Successful management of endoleaks after endovascular aneurysm repair (EVAR) continues to be a topic of much discussion, controversy, and exploration. EVAR has been performed for a decade, but we are just now beginning to learn about the physiology within the aneurysm sac after a stent graft has been placed. By studying the sac after endograft placement, we hope to establish measurable and accurate prescreening processes. This will allow the interventionalist to predict which patients will encounter problems after EVAR.

During the last several years, we have learned a tremendous amount about endoleaks, their causes, and various treatments options. We also have a better understanding of which endoleaks need immediate treatment and which should be monitored. However, the relationship between endoleaks and aneurysm enlargement and rupture remains vague. This is a question that may never be answered, but hopefully we will be able to treat those patients who are at risk and prevent endoleaks from occurring in the first place.
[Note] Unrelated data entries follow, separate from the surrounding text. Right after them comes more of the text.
Definition get_lineage_step (self : TaxTree) (parents : gmap TaxId TaxId)
    (st : list log_chunk * gmap TaxId (list TaxId)) (tid : TaxId) :
    list log_chunk * gmap TaxId (list TaxId) :=
  let '(output, nodes_traced) := st in
  if decide (tid = ROOT) then (output, <[ROOT := [ROOT]]> nodes_traced)
  else if decide (is_Some (parents !! tid)) then
    let '(found, nodes) := trace self tid [] in
    if found then (output, <[tid := nodes]> nodes_traced)
    else (output ++ [LogFailedTracing tid], nodes_traced)
  else (output ++ [LogDiscardedUnknown tid], nodes_traced).

Definition get_lineage (self : TaxTree) (parents : gmap TaxId TaxId)
    (taxids : list TaxId) : list log_chunk * gmap TaxId (list TaxId) :=
  let '(output, nodes_traced) :=
    fold_left (get_lineage_step self parents) taxids ([LogGettingLineage], ∅) in
  (output ++ [LogOK], nodes_traced).

(** ** TaxTree.get_taxa *)

(** The four optional output dictionaries ([None] when not requested). *)
Record taxa_outputs : Type := TaxaOutputs {
  out_abundance : option (gmap TaxId Z);
  out_accs : option (gmap TaxId Z);
  out_scores : option (gmap TaxId Score);
  out_ranks : option (gmap TaxId Rank)
}.

(** The four assignments made for a taxid that qualifies. *)
Definition record_taxon (tid : TaxId) (node : TaxTree) (out : taxa_outputs) :
    taxa_outputs :=
  TaxaOutputs
    (insert tid (counts node) <$> out_abundance out)
    (insert tid (acc node) <$> out_accs out)
    (if score_ne (score node) NO_SCORE
     then insert tid (score node) <$> out_scores out
     else out_scores out)
    (insert tid (taxlevel node) <$> out_ranks out).

(** Whether the entry [tid] is in a branch to report. *)
Definition in_branch_of (_in_branch : bool) (include exclude : gset TaxId)
    (tid : TaxId) : bool :=
  (_in_branch || bool_decide (include = ∅) || bool_decide (tid ∈ include))
  && negb (bool_decide (tid ∈ exclude)).

(** The loop [for tid in self] of [get_taxa], at the depths already
    decremented; [visit] is the recursive call on an entry. *)
Definition get_taxa_loop (visit : TaxTree -> taxa_outputs -> bool -> taxa_outputs)
    (mindepth : Z) (include exclude : gset TaxId) (just_level : option Rank)
    (_in_branch : bool) :
    list (TaxId * TaxTree) -> taxa_outputs -> taxa_outputs :=
  fix loop (l : list (TaxId * TaxTree)) (out : taxa_outputs) : taxa_outputs :=
    match l with
    | [] => out
    | (tid, child) :: rest =>
        let in_branch := in_branch_of _in_branch include exclude tid in
        let out1 :=
          if (mindepth <=? 0) && in_branch
             && match just_level with
                | None => true
                | Some level => rank_is (taxlevel child) level
                end
          then record_taxon tid child out
          else out in
        let out2 :=
          match children child with
          | [] => out1
          | _ :: _ => visit child out1 in_branch
          end in
        loop rest out2
    end.

Fixpoint get_taxa (self : TaxTree) (out : taxa_outputs) (mindepth maxdepth : Z)
    (include exclude : gset TaxId) (just_level : option Rank)
    (_in_branch : bool) : taxa_outputs :=
  let mindepth := mindepth - 1 in
  if maxdepth =? 1 then out
  else
    let maxdepth := maxdepth - 1 in
    get_taxa_loop
      (fun child out in_branch =>
         get_taxa child out mindepth maxdepth include exclude just_level in_branch)
      mindepth include exclude just_level _in_branch (children self) out.

(** ** class MultiTree(dict) *)

Context {Sample : Type} `{Countable Sample}.

#[warnings="-register-all"]
Inductive MultiTree : Type :=
  MNode {
    m_samples : list Sample;
    m_taxlevel : Rank;
    m_counts : list Z;
    m_accs : list Z;
    m_score : list Score;
    m_children : list (TaxId * MultiTree)
  }.

(** [[d[sample] for sample in samples]] *)
Definition by_samples {V : Type} (samples : list Sample) (d : list (Sample * V)) :
    outcome (list V) :=
  omap (fun sample => match dict_get sample d with
                      | Some v => Return v
                      | None => Raise KeyError
                      end) samples.

(** [MultiTree(samples=..., counts=..., accs=..., rank=..., scores=...)]
    with the three dictionaries given. *)
Definition new_MultiTree (samples : list Sample) (counts : list (Sample * Z))
    (accs : list (Sample * Z)) (rank : Rank) (scores : list (Sample * Score)) :
    outcome MultiTree :=
  do cs <~ by_samples samples counts;
  do acs <~ by_samples samples accs;
  do ss <~ by_samples samples scores;
  Return (MNode samples rank cs acs ss []).

(** [MultiTree(samples=samples)]: the dictionaries default to 0, 0 and
    [NO_SCORE] for every sample. *)
Definition empty_MultiTree (samples : list Sample) : MultiTree :=
  MNode samples UNCLASSIFIED ((fun _ => 0) <$> samples) ((fun _ => 0) <$> samples)
    ((fun _ => NO_SCORE) <$> samples) [].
This issue of Endovascular Today highlights various topics concerning the management of endoleaks after EVAR. Ross Milner, MD, writes about the future utility of remote pressure monitors. Mark Fillinger, MD, discusses the initiation of a multicenter study to evaluate abdominal aortic aneurysm wall stress. You will also find articles about the diagnosis and treatment of endo-leaks, as well as an article dealing with the possible reasons for aneurysm sac shrinkage, or lack thereof.
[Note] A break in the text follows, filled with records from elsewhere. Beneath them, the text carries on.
(** X18: the sweep writes nothing but sent times: the products are as
    before, every order is either untouched or the same order with its sent
    time stamped, and a sweep whose query fails does nothing at all. *)
Theorem sweep_changes_only_sent_times env faults w :
  let w' := Sweep.processPendingNotifications env faults w in
  Store.products (Sweep.db w') = Store.products (Sweep.db w)
  /\ (forall k,
        Store.orders (Sweep.db w') !! k = Store.orders (Sweep.db w) !! k
        \/ exists o, Store.orders (Sweep.db w) !! k = Some o
                     /\ Sweep.due (Sweep.now env) o = true
                     /\ Sweep.sendFails faults k = false
                     /\ Store.orders (Sweep.db w') !! k
                        = Some (Order.mark_notified (Sweep.stampedAt env k) o))
  /\ (Sweep.queryFails faults = true -> w' = w).
Proof.
  intros w'. unfold w'. clear w'.
  destruct (Sweep.queryFails faults) eqn:Hq.
  - unfold Sweep.processPendingNotifications. rewrite Hq. auto.
  - rewrite (processPendingNotifications_loop _ _ _ Hq).
    split; [|split; [|discriminate]].
    + generalize (Sweep.selectDue (Sweep.now env) (Sweep.db w)). intros l.
      revert w. induction l as [|[id o] l IH]; intros w; [reflexivity|].
      rewrite processOrders_cons, IH.
      destruct (Sweep.sendFails faults id); [reflexivity|]. simpl.
      now destruct (Sweep.stampFails faults id).
    + intros k.
      rewrite (processOrders_lookup _ _ _ _ _ (selectDue_NoDup _ _)).
      destruct (decide _) as [Hk|_]; [|left; reflexivity].
      unfold Spec.stamps.
      destruct (Sweep.sendFails faults k) eqn:Hs; [left; reflexivity|].
      destruct (Sweep.stampFails faults k); [left; reflexivity|]. simpl.
      apply list_elem_of_fmap in Hk. destruct Hk as ([k' o] & -> & Hin).
      apply list_elem_of_In, selectDue_spec in Hin. destruct Hin as (Ho & Hdue).
      simpl in *. right. exists o. rewrite Ho. auto.
Qed.

(** X19: when the mail goes out but the update that stamps the order
    fails, the order stays due, and the next sweep whose mailer works sends
    the same message a second time. *)
Theorem stamp_failure_sends_twice env faults env' faults' w k o :
  Sweep.queryFails faults = false ->
  Sweep.queryFails faults' = false ->
  In (k, o) (Sweep.selectDue (Sweep.now env) (Sweep.db w)) ->
  Sweep.sendFails faults k = false ->
  Sweep.stampFails faults k = true ->
  Sweep.now env <= Sweep.now env' ->
  Sweep.sendFails faults' k = false ->
  let w1 := Sweep.processPendingNotifications env faults w in
  let w2 := Sweep.processPendingNotifications env' faults' w1 in
  exists sent1 sent2,
    Sweep.outbox w1 = (Sweep.outbox w ++ sent1)%list
    /\ Sweep.outbox w2 = (Sweep.outbox w1 ++ sent2)%list
    /\ In (Sweep.shippingEmail o) sent1
    /\ In (Sweep.shippingEmail o) sent2.
Proof.
  intros Hq Hq' Hin Hsend Hstamp Hle Hsend' w1 w2.
  assert (Hsel1 : In (k, o) (Sweep.selectDue (Sweep.now env') (Sweep.db w1))).
  { apply selectDue_spec. apply selectDue_spec in Hin as Hrow.
    destruct Hrow as (Ho & Hdue).
    split; [|now apply (due_mono (Sweep.now env))].
    unfold w1. rewrite (processPendingNotifications_loop _ _ _ Hq).
    rewrite (processOrders_lookup _ _ _ _ _ (selectDue_NoDup _ _)).
    destruct (decide _); [|exact Ho].
    unfold Spec.stamps. rewrite Hsend, Hstamp. exact Ho. }
  assert (E1 : w1 = Sweep.processOrders env faults
                      (Sweep.selectDue (Sweep.now env) (Sweep.db w)) w)
    by (apply processPendingNotifications_loop; exact Hq).
  assert (E2 : w2 = Sweep.processOrders env' faults'
                      (Sweep.selectDue (Sweep.now env') (Sweep.db w1)) w1)
    by (apply processPendingNotifications_loop; exact Hq').
  exists (List.map (fun row => Sweep.shippingEmail (snd row))
            (List.filter (fun row => negb (Sweep.sendFails faults (fst row)))
               (Sweep.selectDue (Sweep.now env) (Sweep.db w)))),
         (List.map (fun row => Sweep.shippingEmail (snd row))
            (List.filter (fun row => negb (Sweep.sendFails faults' (fst row)))
               (Sweep.selectDue (Sweep.now env') (Sweep.db w1)))).
  split; [rewrite E1; apply processOrders_outbox|].
  split; [rewrite E2; apply processOrders_outbox|].
  split.
  - apply (in_map (fun row => Sweep.shippingEmail (snd row)) _ (k, o)).
    apply filter_In. split; [exact Hin|]. simpl. now rewrite Hsend.
  - apply (in_map (fun row => Sweep.shippingEmail (snd row)) _ (k, o)).
    apply filter_In. split; [exact Hsel1|]. simpl. now rewrite Hsend'.
Qed.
Additionally, Mark Burket, MD, describes an interesting Challenging Case in which an SVC rupture was treated by means of an endovascular graft system; David E. Allie, MD, describes two useful techniques; and John Ross, MD, presents a method for optimizing catheter tip positioning. I hope that you find these topics informative and stimulating, and as always, Endovascular Today welcomes your feedback and ideas.